- _Description of the task_
From the entries below, transcribe exactly the lines between the line holding "exists fired s'" and the line holding "set (s0 := clear_slot s i) in *.", inclusive; skip all other lines.

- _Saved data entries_
******

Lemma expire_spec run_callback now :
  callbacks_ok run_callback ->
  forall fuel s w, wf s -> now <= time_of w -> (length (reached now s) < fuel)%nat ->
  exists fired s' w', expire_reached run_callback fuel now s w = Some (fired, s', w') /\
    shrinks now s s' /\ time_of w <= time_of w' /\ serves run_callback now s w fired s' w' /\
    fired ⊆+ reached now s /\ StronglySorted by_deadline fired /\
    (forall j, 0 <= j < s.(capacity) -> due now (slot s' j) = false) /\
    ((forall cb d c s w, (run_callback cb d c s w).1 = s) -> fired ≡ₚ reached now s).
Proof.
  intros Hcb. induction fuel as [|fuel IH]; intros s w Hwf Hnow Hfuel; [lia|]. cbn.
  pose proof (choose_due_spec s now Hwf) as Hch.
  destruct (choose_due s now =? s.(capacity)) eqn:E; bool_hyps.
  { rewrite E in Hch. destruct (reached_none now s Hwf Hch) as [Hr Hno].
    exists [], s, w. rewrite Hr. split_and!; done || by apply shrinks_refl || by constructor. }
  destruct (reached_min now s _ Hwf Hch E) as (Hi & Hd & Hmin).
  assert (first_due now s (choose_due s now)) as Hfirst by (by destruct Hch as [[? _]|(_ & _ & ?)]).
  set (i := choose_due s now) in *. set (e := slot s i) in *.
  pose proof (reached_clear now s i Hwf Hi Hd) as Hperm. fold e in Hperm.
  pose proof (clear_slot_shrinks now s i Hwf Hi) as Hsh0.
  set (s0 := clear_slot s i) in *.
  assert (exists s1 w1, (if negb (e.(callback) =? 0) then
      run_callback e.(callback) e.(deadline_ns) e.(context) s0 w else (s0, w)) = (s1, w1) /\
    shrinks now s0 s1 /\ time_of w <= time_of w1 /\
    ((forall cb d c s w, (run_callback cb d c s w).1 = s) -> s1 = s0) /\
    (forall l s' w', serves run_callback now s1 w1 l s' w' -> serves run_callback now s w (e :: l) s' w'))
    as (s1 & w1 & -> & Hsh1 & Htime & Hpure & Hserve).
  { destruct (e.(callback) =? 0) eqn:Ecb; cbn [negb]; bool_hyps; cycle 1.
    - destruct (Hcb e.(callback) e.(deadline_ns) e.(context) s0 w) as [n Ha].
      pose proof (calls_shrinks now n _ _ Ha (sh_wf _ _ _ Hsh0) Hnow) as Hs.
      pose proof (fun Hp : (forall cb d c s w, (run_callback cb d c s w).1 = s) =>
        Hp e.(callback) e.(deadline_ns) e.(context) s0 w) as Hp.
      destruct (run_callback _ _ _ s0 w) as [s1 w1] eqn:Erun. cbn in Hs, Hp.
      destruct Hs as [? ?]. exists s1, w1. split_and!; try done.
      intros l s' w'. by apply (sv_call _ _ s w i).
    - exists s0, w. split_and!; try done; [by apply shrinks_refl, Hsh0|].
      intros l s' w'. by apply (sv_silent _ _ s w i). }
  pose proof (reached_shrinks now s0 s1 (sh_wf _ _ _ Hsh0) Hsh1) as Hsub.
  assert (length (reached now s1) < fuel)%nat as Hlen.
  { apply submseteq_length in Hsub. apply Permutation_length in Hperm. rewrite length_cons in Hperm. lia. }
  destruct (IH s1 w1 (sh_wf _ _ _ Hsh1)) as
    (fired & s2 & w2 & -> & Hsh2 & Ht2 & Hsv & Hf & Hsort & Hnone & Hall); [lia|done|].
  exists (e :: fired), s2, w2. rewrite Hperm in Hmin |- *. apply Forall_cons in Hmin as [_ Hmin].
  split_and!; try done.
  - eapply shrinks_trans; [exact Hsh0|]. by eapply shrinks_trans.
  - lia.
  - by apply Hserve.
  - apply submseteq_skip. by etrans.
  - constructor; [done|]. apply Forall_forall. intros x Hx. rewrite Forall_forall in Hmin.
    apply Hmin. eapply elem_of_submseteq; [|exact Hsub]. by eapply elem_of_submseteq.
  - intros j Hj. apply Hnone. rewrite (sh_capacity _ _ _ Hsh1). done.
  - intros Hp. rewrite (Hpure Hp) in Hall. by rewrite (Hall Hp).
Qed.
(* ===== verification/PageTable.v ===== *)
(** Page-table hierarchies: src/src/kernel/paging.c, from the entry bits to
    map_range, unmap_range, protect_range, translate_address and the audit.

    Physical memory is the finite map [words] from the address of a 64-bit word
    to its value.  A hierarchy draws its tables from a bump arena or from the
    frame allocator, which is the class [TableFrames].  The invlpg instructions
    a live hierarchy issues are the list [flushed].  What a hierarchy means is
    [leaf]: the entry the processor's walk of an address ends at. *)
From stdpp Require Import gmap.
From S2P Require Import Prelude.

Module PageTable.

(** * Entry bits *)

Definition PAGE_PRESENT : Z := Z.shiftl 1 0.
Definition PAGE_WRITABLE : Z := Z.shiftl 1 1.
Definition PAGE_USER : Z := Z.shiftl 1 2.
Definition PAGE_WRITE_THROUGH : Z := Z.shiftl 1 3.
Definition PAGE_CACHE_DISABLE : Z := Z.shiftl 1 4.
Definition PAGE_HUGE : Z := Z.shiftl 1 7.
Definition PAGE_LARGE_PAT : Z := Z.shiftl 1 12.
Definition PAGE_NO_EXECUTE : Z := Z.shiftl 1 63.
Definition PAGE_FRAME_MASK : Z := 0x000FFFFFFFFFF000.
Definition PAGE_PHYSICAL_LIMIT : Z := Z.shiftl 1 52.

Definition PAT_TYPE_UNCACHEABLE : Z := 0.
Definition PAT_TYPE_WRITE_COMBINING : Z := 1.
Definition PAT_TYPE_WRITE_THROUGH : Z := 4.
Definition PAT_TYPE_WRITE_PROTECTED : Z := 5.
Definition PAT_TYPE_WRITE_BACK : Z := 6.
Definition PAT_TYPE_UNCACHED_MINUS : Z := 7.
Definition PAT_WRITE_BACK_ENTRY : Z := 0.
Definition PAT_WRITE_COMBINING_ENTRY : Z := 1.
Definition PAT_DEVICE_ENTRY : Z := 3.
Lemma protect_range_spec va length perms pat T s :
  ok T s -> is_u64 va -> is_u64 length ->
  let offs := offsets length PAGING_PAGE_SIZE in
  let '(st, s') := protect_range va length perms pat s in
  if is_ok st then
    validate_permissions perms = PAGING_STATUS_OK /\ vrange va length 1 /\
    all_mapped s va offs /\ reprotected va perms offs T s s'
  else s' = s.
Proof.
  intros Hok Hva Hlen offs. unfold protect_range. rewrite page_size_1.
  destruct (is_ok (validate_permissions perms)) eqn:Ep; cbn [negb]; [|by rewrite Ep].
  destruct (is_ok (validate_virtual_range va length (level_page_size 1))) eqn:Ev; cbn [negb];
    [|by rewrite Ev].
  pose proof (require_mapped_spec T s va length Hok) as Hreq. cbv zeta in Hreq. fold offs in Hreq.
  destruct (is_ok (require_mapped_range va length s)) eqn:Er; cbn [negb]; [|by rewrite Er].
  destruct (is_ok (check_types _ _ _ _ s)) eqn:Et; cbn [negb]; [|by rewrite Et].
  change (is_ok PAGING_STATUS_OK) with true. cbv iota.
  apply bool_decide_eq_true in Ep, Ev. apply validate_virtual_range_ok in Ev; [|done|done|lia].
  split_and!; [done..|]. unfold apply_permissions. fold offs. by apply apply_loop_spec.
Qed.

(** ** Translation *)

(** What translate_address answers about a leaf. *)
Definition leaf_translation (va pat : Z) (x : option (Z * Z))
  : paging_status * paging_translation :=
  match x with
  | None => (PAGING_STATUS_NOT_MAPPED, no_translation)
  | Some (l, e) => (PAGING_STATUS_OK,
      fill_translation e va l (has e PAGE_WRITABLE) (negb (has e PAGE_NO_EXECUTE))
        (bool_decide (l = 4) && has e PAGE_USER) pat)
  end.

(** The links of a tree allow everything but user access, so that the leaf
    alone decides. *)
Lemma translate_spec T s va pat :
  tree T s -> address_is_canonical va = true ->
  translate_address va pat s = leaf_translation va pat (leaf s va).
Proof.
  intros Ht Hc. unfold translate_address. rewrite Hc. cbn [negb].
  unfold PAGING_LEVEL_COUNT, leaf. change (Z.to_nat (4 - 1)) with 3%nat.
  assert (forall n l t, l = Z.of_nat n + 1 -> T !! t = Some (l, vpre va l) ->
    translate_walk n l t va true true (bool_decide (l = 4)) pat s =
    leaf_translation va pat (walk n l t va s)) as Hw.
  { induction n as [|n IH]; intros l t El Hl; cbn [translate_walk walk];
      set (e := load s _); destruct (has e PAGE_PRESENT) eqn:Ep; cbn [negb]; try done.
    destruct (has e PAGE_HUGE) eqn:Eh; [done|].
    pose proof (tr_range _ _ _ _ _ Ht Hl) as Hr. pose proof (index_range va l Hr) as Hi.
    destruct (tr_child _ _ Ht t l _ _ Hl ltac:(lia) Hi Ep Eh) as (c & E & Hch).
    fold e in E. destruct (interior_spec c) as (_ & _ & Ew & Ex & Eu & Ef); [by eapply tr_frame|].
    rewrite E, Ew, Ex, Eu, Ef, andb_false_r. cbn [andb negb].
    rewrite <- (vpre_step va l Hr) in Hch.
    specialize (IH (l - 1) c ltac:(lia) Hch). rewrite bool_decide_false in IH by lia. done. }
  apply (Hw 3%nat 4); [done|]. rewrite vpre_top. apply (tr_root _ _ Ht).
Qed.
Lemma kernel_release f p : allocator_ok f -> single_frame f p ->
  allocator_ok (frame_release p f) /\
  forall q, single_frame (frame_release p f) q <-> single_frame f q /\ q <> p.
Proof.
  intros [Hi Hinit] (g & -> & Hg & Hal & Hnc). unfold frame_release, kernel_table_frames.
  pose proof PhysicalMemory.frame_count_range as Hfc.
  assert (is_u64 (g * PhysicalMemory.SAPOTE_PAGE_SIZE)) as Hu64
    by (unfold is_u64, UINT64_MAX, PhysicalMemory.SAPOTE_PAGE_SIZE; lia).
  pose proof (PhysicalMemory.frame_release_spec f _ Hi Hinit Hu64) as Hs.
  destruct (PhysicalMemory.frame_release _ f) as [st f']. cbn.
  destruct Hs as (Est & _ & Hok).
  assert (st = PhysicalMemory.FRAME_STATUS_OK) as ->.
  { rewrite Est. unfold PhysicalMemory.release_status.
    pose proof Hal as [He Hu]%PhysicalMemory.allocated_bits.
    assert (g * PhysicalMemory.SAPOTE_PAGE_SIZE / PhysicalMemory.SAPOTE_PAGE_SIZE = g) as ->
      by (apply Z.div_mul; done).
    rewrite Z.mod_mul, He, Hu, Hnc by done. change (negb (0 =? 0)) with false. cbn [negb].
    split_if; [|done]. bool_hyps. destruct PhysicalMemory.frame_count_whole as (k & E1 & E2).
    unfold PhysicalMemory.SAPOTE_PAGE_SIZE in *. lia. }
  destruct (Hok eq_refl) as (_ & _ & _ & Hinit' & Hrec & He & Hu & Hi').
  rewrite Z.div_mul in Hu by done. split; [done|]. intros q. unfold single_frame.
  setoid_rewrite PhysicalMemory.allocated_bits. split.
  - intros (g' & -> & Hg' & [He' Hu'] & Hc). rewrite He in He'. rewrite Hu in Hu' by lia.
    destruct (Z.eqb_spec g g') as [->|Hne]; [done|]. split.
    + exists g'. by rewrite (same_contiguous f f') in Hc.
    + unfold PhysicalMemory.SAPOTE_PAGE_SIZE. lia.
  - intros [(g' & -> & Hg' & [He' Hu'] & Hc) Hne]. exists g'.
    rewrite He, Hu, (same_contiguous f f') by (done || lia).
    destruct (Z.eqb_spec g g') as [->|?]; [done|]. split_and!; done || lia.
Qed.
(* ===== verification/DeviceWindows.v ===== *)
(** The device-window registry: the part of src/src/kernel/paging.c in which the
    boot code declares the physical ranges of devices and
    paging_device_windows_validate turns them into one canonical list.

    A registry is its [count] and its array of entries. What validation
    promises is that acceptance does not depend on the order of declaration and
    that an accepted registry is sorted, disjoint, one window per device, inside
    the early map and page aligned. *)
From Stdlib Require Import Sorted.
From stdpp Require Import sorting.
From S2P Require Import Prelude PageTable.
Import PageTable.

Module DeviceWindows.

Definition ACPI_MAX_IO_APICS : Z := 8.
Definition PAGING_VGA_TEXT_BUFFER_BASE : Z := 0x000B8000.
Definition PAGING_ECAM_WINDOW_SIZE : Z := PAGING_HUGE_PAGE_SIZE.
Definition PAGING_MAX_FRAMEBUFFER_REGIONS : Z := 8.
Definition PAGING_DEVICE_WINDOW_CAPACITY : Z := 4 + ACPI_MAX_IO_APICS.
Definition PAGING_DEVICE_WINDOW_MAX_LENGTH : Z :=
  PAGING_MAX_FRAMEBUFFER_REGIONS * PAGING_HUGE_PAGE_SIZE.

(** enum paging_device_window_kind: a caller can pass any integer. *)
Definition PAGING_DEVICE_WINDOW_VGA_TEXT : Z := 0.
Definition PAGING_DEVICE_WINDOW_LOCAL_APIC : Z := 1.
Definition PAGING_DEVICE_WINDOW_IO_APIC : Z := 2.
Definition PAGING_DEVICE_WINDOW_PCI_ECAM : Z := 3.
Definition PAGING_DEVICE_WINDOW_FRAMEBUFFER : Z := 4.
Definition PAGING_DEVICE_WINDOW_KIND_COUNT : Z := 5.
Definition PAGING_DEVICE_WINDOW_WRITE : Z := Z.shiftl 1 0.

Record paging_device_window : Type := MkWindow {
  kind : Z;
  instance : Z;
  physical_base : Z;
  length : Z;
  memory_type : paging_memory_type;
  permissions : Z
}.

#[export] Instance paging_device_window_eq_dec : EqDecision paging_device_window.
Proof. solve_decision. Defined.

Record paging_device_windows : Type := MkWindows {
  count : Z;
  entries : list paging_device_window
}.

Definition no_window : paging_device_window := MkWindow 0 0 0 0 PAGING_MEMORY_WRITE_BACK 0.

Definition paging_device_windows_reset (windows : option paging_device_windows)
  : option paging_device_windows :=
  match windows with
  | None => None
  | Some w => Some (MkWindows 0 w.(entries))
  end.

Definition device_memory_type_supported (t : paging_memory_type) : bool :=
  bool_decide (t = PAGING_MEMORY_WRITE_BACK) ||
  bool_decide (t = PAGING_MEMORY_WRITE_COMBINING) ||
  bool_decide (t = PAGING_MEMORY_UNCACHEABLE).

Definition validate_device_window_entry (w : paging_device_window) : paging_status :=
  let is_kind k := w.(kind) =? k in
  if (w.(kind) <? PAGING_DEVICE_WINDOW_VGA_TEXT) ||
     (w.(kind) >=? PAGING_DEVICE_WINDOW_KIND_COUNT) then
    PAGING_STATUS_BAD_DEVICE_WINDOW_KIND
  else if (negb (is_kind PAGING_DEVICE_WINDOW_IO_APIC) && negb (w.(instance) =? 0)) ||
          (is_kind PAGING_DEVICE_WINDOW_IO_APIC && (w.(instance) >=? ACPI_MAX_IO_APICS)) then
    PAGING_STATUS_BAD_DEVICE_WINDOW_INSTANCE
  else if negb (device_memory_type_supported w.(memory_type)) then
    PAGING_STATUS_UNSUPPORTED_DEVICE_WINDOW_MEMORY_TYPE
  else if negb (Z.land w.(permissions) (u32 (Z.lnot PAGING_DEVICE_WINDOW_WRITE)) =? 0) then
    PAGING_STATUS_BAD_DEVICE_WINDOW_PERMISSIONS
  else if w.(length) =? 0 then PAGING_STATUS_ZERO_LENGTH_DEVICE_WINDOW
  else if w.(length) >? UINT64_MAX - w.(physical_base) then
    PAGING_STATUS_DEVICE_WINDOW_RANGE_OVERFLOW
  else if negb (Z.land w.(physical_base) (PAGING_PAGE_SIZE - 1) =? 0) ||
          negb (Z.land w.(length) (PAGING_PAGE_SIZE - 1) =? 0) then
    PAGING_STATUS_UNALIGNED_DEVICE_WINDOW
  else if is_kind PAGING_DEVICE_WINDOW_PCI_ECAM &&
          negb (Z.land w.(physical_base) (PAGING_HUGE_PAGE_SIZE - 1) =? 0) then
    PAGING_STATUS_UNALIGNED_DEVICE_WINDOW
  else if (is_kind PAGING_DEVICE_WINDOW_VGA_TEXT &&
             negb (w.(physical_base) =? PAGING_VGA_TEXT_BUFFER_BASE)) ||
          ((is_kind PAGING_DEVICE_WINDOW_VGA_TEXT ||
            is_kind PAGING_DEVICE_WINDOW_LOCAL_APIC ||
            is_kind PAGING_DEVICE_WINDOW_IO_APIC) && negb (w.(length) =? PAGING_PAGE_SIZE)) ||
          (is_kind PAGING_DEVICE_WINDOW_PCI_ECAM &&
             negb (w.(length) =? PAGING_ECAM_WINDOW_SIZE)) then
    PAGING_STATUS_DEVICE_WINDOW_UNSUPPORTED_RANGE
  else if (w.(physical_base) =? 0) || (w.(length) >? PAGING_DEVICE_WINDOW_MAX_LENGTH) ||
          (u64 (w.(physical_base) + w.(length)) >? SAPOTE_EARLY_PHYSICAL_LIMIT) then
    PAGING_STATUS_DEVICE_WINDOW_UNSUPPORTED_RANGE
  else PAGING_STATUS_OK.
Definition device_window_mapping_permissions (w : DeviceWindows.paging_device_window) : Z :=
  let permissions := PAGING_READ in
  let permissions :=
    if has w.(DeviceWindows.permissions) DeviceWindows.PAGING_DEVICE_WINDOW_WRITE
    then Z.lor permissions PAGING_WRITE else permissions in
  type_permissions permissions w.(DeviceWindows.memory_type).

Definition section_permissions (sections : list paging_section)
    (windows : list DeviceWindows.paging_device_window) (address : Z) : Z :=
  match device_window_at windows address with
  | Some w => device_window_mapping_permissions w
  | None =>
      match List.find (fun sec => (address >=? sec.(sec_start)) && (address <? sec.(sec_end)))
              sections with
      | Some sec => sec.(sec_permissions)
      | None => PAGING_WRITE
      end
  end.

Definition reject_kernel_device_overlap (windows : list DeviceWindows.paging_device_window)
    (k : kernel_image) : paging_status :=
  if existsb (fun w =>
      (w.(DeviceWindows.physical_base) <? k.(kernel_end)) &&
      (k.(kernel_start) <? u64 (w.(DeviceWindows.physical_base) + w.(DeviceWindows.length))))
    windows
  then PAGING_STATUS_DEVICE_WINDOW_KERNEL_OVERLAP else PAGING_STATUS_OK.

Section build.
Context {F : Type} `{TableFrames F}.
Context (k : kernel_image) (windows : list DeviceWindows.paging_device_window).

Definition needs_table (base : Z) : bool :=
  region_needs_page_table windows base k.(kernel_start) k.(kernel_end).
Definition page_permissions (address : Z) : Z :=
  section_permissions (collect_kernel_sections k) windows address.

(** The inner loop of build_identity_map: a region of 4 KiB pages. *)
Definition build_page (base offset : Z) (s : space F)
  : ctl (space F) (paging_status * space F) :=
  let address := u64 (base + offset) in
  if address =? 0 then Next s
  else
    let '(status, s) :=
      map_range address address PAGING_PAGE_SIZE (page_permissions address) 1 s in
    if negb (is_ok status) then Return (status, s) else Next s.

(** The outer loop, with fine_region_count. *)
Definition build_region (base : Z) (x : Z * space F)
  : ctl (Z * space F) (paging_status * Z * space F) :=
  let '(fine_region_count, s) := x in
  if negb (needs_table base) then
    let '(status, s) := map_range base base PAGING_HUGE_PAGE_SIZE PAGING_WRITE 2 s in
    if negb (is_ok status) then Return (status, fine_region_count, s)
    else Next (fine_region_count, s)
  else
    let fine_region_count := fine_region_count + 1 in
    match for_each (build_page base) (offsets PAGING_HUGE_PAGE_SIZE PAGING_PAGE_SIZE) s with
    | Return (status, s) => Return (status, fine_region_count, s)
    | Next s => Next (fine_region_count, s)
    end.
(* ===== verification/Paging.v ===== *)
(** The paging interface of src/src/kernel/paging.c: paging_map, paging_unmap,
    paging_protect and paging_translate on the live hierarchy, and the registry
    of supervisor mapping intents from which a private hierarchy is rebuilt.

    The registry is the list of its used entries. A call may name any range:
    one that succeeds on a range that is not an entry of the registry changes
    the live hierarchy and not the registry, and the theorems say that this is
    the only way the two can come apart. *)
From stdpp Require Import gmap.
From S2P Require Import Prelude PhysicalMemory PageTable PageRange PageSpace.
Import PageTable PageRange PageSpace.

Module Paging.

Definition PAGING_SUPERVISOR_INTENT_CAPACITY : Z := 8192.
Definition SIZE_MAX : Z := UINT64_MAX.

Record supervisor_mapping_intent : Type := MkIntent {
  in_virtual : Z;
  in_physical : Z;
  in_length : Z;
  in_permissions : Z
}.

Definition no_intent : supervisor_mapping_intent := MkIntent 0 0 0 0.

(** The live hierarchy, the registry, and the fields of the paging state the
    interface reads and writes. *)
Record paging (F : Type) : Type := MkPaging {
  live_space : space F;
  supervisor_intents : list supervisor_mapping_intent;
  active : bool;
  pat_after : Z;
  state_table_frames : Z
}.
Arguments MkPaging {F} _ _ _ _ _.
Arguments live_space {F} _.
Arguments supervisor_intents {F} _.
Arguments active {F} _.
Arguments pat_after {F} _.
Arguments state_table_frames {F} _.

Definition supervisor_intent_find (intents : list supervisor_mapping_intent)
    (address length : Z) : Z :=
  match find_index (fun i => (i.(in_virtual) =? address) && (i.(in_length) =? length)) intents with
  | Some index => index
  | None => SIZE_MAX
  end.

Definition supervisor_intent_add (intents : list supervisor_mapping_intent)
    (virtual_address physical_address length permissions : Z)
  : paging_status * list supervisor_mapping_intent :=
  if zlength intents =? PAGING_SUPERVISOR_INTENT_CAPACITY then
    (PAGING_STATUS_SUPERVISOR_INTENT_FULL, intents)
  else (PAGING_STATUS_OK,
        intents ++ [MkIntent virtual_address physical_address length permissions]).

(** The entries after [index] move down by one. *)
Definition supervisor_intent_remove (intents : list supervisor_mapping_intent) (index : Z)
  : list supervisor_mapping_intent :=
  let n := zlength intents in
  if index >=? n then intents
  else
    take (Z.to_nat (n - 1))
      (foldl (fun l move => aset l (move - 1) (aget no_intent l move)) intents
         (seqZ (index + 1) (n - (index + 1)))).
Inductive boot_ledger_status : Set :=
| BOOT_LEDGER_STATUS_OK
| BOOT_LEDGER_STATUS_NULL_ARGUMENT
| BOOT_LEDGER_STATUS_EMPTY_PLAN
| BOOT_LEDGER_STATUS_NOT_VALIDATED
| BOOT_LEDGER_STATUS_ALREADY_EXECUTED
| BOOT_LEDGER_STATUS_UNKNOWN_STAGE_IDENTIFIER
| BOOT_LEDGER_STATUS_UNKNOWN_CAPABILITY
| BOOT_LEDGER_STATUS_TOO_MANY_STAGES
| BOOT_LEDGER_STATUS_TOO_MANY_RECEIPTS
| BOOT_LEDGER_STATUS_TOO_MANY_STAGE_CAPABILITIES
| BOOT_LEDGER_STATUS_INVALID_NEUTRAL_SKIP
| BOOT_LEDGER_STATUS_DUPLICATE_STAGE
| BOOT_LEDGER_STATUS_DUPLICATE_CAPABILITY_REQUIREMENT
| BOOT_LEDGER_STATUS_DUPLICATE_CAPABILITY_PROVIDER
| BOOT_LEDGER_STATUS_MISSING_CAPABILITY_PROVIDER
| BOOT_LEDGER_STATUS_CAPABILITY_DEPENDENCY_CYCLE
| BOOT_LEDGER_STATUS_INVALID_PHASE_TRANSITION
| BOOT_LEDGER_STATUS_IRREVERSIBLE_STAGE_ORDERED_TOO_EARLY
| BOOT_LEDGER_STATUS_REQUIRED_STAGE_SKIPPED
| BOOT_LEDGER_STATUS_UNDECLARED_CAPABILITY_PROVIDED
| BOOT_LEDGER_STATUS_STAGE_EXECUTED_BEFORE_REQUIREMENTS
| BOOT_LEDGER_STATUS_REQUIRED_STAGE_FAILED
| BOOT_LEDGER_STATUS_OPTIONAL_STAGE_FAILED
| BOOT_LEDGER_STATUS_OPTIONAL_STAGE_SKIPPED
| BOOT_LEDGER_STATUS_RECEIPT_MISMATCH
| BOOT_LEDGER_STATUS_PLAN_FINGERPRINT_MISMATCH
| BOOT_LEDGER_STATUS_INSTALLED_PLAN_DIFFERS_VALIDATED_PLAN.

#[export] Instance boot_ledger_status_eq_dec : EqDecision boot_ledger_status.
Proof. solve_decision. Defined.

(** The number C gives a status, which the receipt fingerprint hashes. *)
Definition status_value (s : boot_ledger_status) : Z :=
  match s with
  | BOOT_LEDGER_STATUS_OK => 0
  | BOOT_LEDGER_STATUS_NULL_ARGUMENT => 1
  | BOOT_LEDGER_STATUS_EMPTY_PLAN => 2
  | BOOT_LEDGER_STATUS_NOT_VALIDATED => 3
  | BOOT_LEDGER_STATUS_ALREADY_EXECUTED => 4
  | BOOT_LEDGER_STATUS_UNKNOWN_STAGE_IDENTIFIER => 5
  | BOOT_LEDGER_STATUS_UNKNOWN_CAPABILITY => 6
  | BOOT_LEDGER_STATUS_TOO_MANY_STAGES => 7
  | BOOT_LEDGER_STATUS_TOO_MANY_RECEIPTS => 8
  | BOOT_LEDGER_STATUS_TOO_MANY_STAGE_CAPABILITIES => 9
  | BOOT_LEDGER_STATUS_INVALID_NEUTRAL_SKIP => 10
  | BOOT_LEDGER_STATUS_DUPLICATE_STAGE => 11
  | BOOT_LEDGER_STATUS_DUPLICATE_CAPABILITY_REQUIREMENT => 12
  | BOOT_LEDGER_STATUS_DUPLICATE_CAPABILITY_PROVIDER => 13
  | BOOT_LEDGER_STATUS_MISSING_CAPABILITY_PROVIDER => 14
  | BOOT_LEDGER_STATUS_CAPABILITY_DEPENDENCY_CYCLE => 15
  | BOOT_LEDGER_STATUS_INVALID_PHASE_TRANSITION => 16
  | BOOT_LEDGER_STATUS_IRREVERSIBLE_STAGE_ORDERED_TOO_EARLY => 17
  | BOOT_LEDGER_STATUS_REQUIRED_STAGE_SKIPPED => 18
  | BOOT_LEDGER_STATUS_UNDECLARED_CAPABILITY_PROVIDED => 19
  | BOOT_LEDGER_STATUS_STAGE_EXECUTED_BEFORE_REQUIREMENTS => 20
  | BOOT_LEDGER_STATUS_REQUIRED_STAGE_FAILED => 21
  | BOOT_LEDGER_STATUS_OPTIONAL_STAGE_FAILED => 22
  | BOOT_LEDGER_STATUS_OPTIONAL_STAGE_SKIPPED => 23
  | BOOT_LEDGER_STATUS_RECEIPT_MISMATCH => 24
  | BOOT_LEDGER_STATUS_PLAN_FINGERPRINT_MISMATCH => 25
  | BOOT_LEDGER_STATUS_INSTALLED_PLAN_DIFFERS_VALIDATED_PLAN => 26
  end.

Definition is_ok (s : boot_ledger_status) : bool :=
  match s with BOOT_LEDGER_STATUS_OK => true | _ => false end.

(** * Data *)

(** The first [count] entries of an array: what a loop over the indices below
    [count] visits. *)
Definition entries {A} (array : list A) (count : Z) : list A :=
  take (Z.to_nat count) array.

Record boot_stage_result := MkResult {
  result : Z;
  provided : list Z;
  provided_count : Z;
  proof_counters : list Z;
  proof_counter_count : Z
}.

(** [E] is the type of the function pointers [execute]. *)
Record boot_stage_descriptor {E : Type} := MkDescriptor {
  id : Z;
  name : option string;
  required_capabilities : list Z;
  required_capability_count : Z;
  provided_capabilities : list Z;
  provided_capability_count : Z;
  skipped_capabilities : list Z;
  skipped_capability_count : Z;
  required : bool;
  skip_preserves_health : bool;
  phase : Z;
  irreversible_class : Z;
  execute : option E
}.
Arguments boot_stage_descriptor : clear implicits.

******

- _Exercise answer_
  exists fired s' w', expire_reached run_callback fuel now s w = Some (fired, s', w') /\
    shrinks now s s' /\ time_of w <= time_of w' /\ serves run_callback now s w fired s' w' /\
    fired ⊆+ reached now s /\ StronglySorted by_deadline fired /\
    (forall j, 0 <= j < s.(capacity) -> due now (slot s' j) = false) /\
    ((forall cb d c s w, (run_callback cb d c s w).1 = s) -> fired ≡ₚ reached now s).
Proof.
  intros Hcb. induction fuel as [|fuel IH]; intros s w Hwf Hnow Hfuel; [lia|]. cbn.
  pose proof (choose_due_spec s now Hwf) as Hch.
  destruct (choose_due s now =? s.(capacity)) eqn:E; bool_hyps.
  { rewrite E in Hch. destruct (reached_none now s Hwf Hch) as [Hr Hno].
    exists [], s, w. rewrite Hr. split_and!; done || by apply shrinks_refl || by constructor. }
  destruct (reached_min now s _ Hwf Hch E) as (Hi & Hd & Hmin).
  assert (first_due now s (choose_due s now)) as Hfirst by (by destruct Hch as [[? _]|(_ & _ & ?)]).
  set (i := choose_due s now) in *. set (e := slot s i) in *.
  pose proof (reached_clear now s i Hwf Hi Hd) as Hperm. fold e in Hperm.
  pose proof (clear_slot_shrinks now s i Hwf Hi) as Hsh0.
  set (s0 := clear_slot s i) in *.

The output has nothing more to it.